- _What you need to do_
Could the data underneath be repeated exactly, in full?

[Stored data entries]
********
Lemma reply_ok_fresh (r : R) h l rep :
  reply_ok (mkRedis r (<[l := rep]> h)) (Some l) =
  Ret (match rep with REDIS_REPLY_ERROR _ => false | _ => true end).
Proof. unfold reply_ok, _CheckReply. cbn [rw_replies]. by rewrite (load_Some _ _ rep) by apply lookup_insert_eq. Qed.

Lemma Connect_up o w :
  redis_up (rw_lib w) = true → ro_host o ≠ [] → ro_port o ≠ 0 → 0 ≤ ro_db_index o < 16 →
  ∃ c, Connect o w = Ret (true, ro_set_redis (Some c) o, w) ∧ working o (rw_lib w) c.
Proof.
  intros Hup Hh Hp Hdb. unfold Connect, GetRedisConnection.
  rewrite bool_decide_eq_false_2 by done. destruct (Z.eqb_spec (ro_port o) 0); [done|]. cbn [orb].
  destruct (connect_law (rw_lib w) (c_str (ro_host o)) (ro_port o) (ro_conn_timeout o) Hup) as (c & -> & He & Ha).
  rewrite He. cbn [negb obind ro_redis ro_set_redis defined ro_io_timeout]. rewrite (timeout_law _ _ _ Ha). cbn [negb].
  unfold SetRedisDB. cbn [ro_db_index ro_redis ro_set_redis]. destruct (Z.eqb_spec (ro_db_index o) (-1)); [lia|].
  destruct (print_d_total (ro_db_index o)) as (s & Hs & _); [lia|]. rewrite Hs. cbn [obind].
  destruct (select_law _ _ _ _ Ha Hs Hdb) as (c2 & Hsel & Hc2 & Ha2).
  destruct (command_alive (str "SELECT %d") [s] (ro_set_redis (Some c) o) (rw_set_lib (rw_lib w) w) c _ _ _ eq_refl Hsel)
    as (l & Hl & ->). cbn [obind]. rewrite reply_ok_fresh. cbn [obind]. rewrite freeReplyObject_fresh by done. cbn [obind].
  exists c2. split; [by destruct w|done].
Qed.

(** A command that works on a working context works with [command_retry] on any. *)
Lemma command_retry_up fmt args o w c (Q : R → C → redisReply → Prop) :
  redis_up (rw_lib w) = true → configured o (rw_lib w) → ro_redis o = Some c →
  (∀ c, working o (rw_lib w) c → ∃ r' c' rep, redisCommand (rw_lib w) c fmt args = (r', c', Some rep) ∧ Q r' c' rep) →
  ∃ l r' c' rep, command_retry fmt args o w =
      Ret (Some (Some l), ro_set_redis (Some c') o, mkRedis r' (<[l := rep]> (rw_replies w))) ∧
    rw_replies w !! l = None ∧ Q r' c' rep.
Proof.
  intros Hup [Hh Hp Hdb Hctx] Hc Hcmd. unfold command_retry. destruct (redis_alive (rw_lib w) c) eqn:Ha.
  - destruct (Hcmd c) as (r' & c' & rep & Hrun & HQ); [split; eauto|].
    destruct (command_alive fmt args o w c _ _ _ Hc Hrun) as (l & Hl & ->). cbn [obind broken].
    exists l, r', c', rep. done.
  - destruct (dead_law _ _ fmt args Ha) as (c1 & Hdead & He). unfold command at 1. rewrite Hc. cbn [defined obind].
    rewrite Hdead. cbn [obind broken ro_redis ro_set_redis defined]. rewrite He. unfold FreeRedisConnection.
    cbn [ro_redis ro_set_redis]. replace (rw_set_lib (rw_lib w) w) with w by (by destruct w).
    destruct (Connect_up (ro_set_redis None (ro_set_redis (Some c1) o)) w) as (c2 & Hcon & Hw2); [done..|].
    rewrite Hcon. cbn [obind]. destruct (Hcmd c2 Hw2) as (r' & c' & rep & Hrun & HQ).
    destruct (command_alive fmt args (ro_set_redis (Some c2) (ro_set_redis None (ro_set_redis (Some c1) o))) w c2 _ _ _ eq_refl Hrun)
      as (l & Hl & ->). cbn [obind]. exists l, r', c', rep. done.
Qed.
********
- _Response box_
Lemma reply_ok_fresh (r : R) h l rep :
  reply_ok (mkRedis r (<[l := rep]> h)) (Some l) =
  Ret (match rep with REDIS_REPLY_ERROR _ => false | _ => true end).
Proof. unfold reply_ok, _CheckReply. cbn [rw_replies]. by rewrite (load_Some _ _ rep) by apply lookup_insert_eq. Qed.

Lemma Connect_up o w :
  redis_up (rw_lib w) = true → ro_host o ≠ [] → ro_port o ≠ 0 → 0 ≤ ro_db_index o < 16 →
  ∃ c, Connect o w = Ret (true, ro_set_redis (Some c) o, w) ∧ working o (rw_lib w) c.
Proof.
  intros Hup Hh Hp Hdb. unfold Connect, GetRedisConnection.
  rewrite bool_decide_eq_false_2 by done. destruct (Z.eqb_spec (ro_port o) 0); [done|]. cbn [orb].
  destruct (connect_law (rw_lib w) (c_str (ro_host o)) (ro_port o) (ro_conn_timeout o) Hup) as (c & -> & He & Ha).
  rewrite He. cbn [negb obind ro_redis ro_set_redis defined ro_io_timeout]. rewrite (timeout_law _ _ _ Ha). cbn [negb].
  unfold SetRedisDB. cbn [ro_db_index ro_redis ro_set_redis]. destruct (Z.eqb_spec (ro_db_index o) (-1)); [lia|].
  destruct (print_d_total (ro_db_index o)) as (s & Hs & _); [lia|]. rewrite Hs. cbn [obind].
  destruct (select_law _ _ _ _ Ha Hs Hdb) as (c2 & Hsel & Hc2 & Ha2).
  destruct (command_alive (str "SELECT %d") [s] (ro_set_redis (Some c) o) (rw_set_lib (rw_lib w) w) c _ _ _ eq_refl Hsel)
    as (l & Hl & ->). cbn [obind]. rewrite reply_ok_fresh. cbn [obind]. rewrite freeReplyObject_fresh by done. cbn [obind].
  exists c2. split; [by destruct w|done].
Qed.

(** A command that works on a working context works with [command_retry] on any. *)
Lemma command_retry_up fmt args o w c (Q : R → C → redisReply → Prop) :
  redis_up (rw_lib w) = true → configured o (rw_lib w) → ro_redis o = Some c →
  (∀ c, working o (rw_lib w) c → ∃ r' c' rep, redisCommand (rw_lib w) c fmt args = (r', c', Some rep) ∧ Q r' c' rep) →
  ∃ l r' c' rep, command_retry fmt args o w =
      Ret (Some (Some l), ro_set_redis (Some c') o, mkRedis r' (<[l := rep]> (rw_replies w))) ∧
    rw_replies w !! l = None ∧ Q r' c' rep.
Proof.
  intros Hup [Hh Hp Hdb Hctx] Hc Hcmd. unfold command_retry. destruct (redis_alive (rw_lib w) c) eqn:Ha.
  - destruct (Hcmd c) as (r' & c' & rep & Hrun & HQ); [split; eauto|].
    destruct (command_alive fmt args o w c _ _ _ Hc Hrun) as (l & Hl & ->). cbn [obind broken].
    exists l, r', c', rep. done.
  - destruct (dead_law _ _ fmt args Ha) as (c1 & Hdead & He). unfold command at 1. rewrite Hc. cbn [defined obind].
    rewrite Hdead. cbn [obind broken ro_redis ro_set_redis defined]. rewrite He. unfold FreeRedisConnection.
    cbn [ro_redis ro_set_redis]. replace (rw_set_lib (rw_lib w) w) with w by (by destruct w).
    destruct (Connect_up (ro_set_redis None (ro_set_redis (Some c1) o)) w) as (c2 & Hcon & Hw2); [done..|].
    rewrite Hcon. cbn [obind]. destruct (Hcmd c2 Hw2) as (r' & c' & rep & Hrun & HQ).
    destruct (command_alive fmt args (ro_set_redis (Some c2) (ro_set_redis None (ro_set_redis (Some c1) o))) w c2 _ _ _ eq_refl Hrun)
      as (l & Hl & ->). cbn [obind]. exists l, r', c', rep. done.
Qed.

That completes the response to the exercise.